My life seems to be about endings right now. Some are good, some are bad, and some just are. I’m not sure if that’s contributing to the way I feel, but right now, I’m right back where I started over a year ago. I’ve had the slow onset of emotional instability, followed by crushing fatigue and depression. The physical pain is getting bad again, I want to be dead, my brain is only working at its slowest possible pace… it’s all just going down hill.
Like I said, there are some good endings. I finished Alexis’s sweater for when I see her at Christmas. Julie L helped me find the cutest buttons that I believe make the whole project.
Now I’m working on booties to add to the baby hat and mittens set I made for Vickie. I’m also working on a sweater for Blaine and a blanket for another friend who is expecting a baby in the summer.
My back yard has turned into a beautiful fall scene. I do adore summer, though, and it just signals the end of my favorite season.
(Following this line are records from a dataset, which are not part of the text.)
(** C22.  [page_remove] of a mapped address clears its entry and nothing else,
    takes one reference from the page and puts it on the free list when that
    was the last one; reference counts stay exact. *)
Theorem page_remove_unmaps (dirs : list Z) (extra : Z -> Z) (l : list Z) (k : kern)
    (pd va f : Z) :
  vm_ok dirs extra l k -> pd ∈ dirs -> 0 <= va < UTOP ->
  target (pmem k) (SPte pd (PDX va) (PTX va)) = Some f ->
  exists k' p, page_remove pd va k = Ret tt k' /\ pages k !! f = Some p /\
    raw (pmem k') (SPte pd (PDX va) (PTX va)) = 0 /\
    (forall s, s ∈ slots dirs -> s <> SPte pd (PDX va) (PTX va) -> raw (pmem k') s = raw (pmem k) s) /\
    vm_ok dirs extra (if pp_ref p =? 1 then f :: l else l) k' /\
    vm_frame k k' /\ (forall i, i <> f -> pages k' !! i = pages k !! i).
Proof.
  intros HV Hp Hva Ht.
  destruct (wp_ret_inv _ _ _ (page_remove_ok dirs extra l k HV pd va Hp Hva f Ht))
    as ([] & k' & E & Hfr & Hr & Hro & _ & p & Hpf & HV' & Hpg & _).
  exists k', p. split_and!; done.
Qed.

(** [page_lookup] returns the page an address is mapped to, and null
    when its page table does not exist, changing nothing; but when the table
    exists and the entry is empty it returns page 0 instead of null, so that
    [page_remove] of an address that is not mapped takes a reference from
    page 0. *)
Theorem page_lookup_finds (dirs : list Z) (extra : Z -> Z) (l : list Z) (k : kern) (pd va : Z) :
  vm_ok dirs extra l k -> pd ∈ dirs -> 0 <= va < UTOP ->
  let a := table_of (pmem k) pd (PDX va) + 4 * PTX va in
  (pde (pmem k) pd (PDX va) = 0 -> page_lookup pd va k = Ret None k) /\
  (forall f, target (pmem k) (SPte pd (PDX va) (PTX va)) = Some f ->
     page_lookup pd va k = Ret (Some (f, a)) k) /\
  (pde (pmem k) pd (PDX va) <> 0 -> load32 (pmem k) a = 0 ->
     page_lookup pd va k = Ret (Some (0, a)) k /\
     forall p, pages k !! 0 = Some p -> pp_link p = None -> pp_ref p <> 1 -> 0 <= pp_ref p < 65536 ->
       exists k', page_remove pd va k = Ret tt k' /\
         pages k' !! 0 = Some (mkPageInfo None (u16 (pp_ref p - 1)))).
Proof.
  intros HV Hp Hva a.
  assert (Hlook : forall f, pde (pmem k) pd (PDX va) <> 0 ->
    pa2page (PTE_ADDR (load32 (pmem k) a)) = f ->
    wp (page_lookup pd va) (fun r k' => r = Some (f, a) /\ k' = k) (fun _ _ => False) k).
  { intros f Hne Hf. unfold page_lookup. kstep. apply pgdir_walk_old; [done|].
    kstep. kstep. fold a. rewrite Hf. by kstep. }
  assert (Hret : forall r, wp (page_lookup pd va) (fun r' k' => r' = r /\ k' = k) (fun _ _ => False) k ->
    page_lookup pd va k = Ret r k).
  { intros r H. by destruct (wp_ret_inv _ _ _ H) as (? & ? & E & -> & ->). }
  split_and!.
  - intros Hz. apply Hret. unfold page_lookup. kstep. apply pgdir_walk_none; [done|]. by kstep.
  - intros f Ht. destruct (pte_slot_present k pd va Hva f Ht) as (Hne & _ & _ & Hpa).
    apply Hret, Hlook; done.
  - intros Hne Hz. split; [apply Hret, Hlook; [done|]; by rewrite Hz|].
    intros [lk r] Hp0 Hl Hr Hb. cbn [pp_link pp_ref] in *. subst lk.
    destruct (wp_ret_inv (page_remove pd va)
      (fun _ k' => pages k' !! 0 = Some (mkPageInfo None (u16 (r - 1)))) k) as ([] & k' & E & H).
    { unfold page_remove. kstep. eapply wp_mono; [apply (Hlook 0); [done|]; by rewrite Hz| |done].
      cbv beta. intros ? ? [-> ->]. kstep. eapply page_decref_run; [done|done|].
      kstep. kstep. apply tlb_invalidate_wp. intros lg. unfold with_tlb, decref. cbn [pp_ref].
      rewrite (proj2 (Z.eqb_neq (u16 (r - 1)) 0)) by (unfold u16; change (2 ^ 16) with 65536; zdiv).
      ksimp. apply lookup_insert_eq. }
    by exists k'.
Qed.

(** ** An example: one empty address space, two free pages *)

Lemma load32_empty a : load32 empty a = 0.
Proof. apply load32_zero. intros b _. unfold load8. by rewrite lookup_empty. Qed.
Lemma target_empty s : target empty s = match s with SDir pd => Some (pd / 4096) | _ => None end.
Proof.
  destruct s; unfold target; cbn [raw refers]; unfold pde; by rewrite ?load32_empty.
Qed.
Lemma count_empty pd f : count empty [pd] f = one (bool_decide (pd / 4096 = f)).
Proof.
  pose proof (filter_change (fun _ : slot => False) (fun s => target empty s = Some f)
    (slots [pd]) (SDir pd)) as H. unfold count.
  assert (filter (fun _ : slot => False) (slots [pd]) = []) as HF.
  { clear H. induction (slots [pd]) as [|s l IH]; [done|]. rewrite filter_cons. rewrite decide_False by tauto. exact IH. }
  rewrite HF in H. rewrite decide_False in H by tauto. cbn [length] in H.
  rewrite Z.add_0_r in H. rewrite H.
  - rewrite target_empty. unfold one.
    destruct (decide (pd / 4096 = f)) as [<-|Hne].
    + by rewrite decide_True, bool_decide_true.
    + by rewrite decide_False, bool_decide_false by congruence.
  - apply NoDup_slots, NoDup_singleton.
  - apply elem_of_slots. by left.
  - clear H HF. intros s Hs Hne. rewrite target_empty. apply elem_of_slots in Hs. destruct s; [|done..].
    apply list_elem_of_singleton in Hs. by subst.
Qed.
There is one ending, however, that is currently devastating me. I’m not sure if it’s contributing to my current state of decline, but I wouldn’t doubt it. On Monday, I have my last appointment with Dr B. Normally, this wouldn’t be such a big deal. I’ve had a lot of doctors come and go, and I’ve had a lot of friends move (and I’ve done so myself). But this time, it’s so very different.
When I got sick nearly a year and a half ago, Dr B was there to watch my decline and try to help me through it. Through the process he became like family. He didn’t try to treat me like a science experiment like the doctors I am seeing now are doing. Unlike my other doctors, he worries about how side effects and risks of diagnostic procedures are going to impact my life. It genuinely upset him when he thought I might suicide. He was never content to just tell me that he had no idea what was going on and that I had to live with it. He kept trying. That persistence on his part helped me stay focused on my goal of getting better, helped me to believe that maybe I could get through this. And as insignificant as this might seem, he was simply there to hold my hand through the whole thing. It might seem odd, but I am not at all afraid of this illness, or the possibility it could kill me, or anything like that – I’m simply afraid of going through it alone. Afraid of going through it with doctors who are cold and uncaring, putting me through pointless procedure after pointless procedure, telling me maybe I have a psychiatric disease or that I need to exercise more despite that fact that it makes me worse (I do think that part of my current decline is the exercise program the cardiologist started me on). I’m afraid of never getting better and vanishing into obscurity. I’m afraid no one will notice my absence. I’m afraid no one notices now.
Dr B will still be with me, sort of. We’re going to keep in touch, on more of a peer-to-peer level. It’s fantastic, and he couldn’t have handled it any better, but the fact remains that even with all the technology we have, it won’t be the same. I talk to my friends on Facebook all the time, but it isn’t a substitute for seeing them in person. I feel pretty darned isolated in my current condition. I don’t know what it is about that person to person interaction, but it matters. Heck, I adore my brother and his family, but between visits, it seems as if they don’t exist. I don’t live near family, and save for my brother, I don’t seem anyone all that often. We just aren’t a connected bunch. That’s why losing Dr B is so devastating – I feel like another family member is just… leaving.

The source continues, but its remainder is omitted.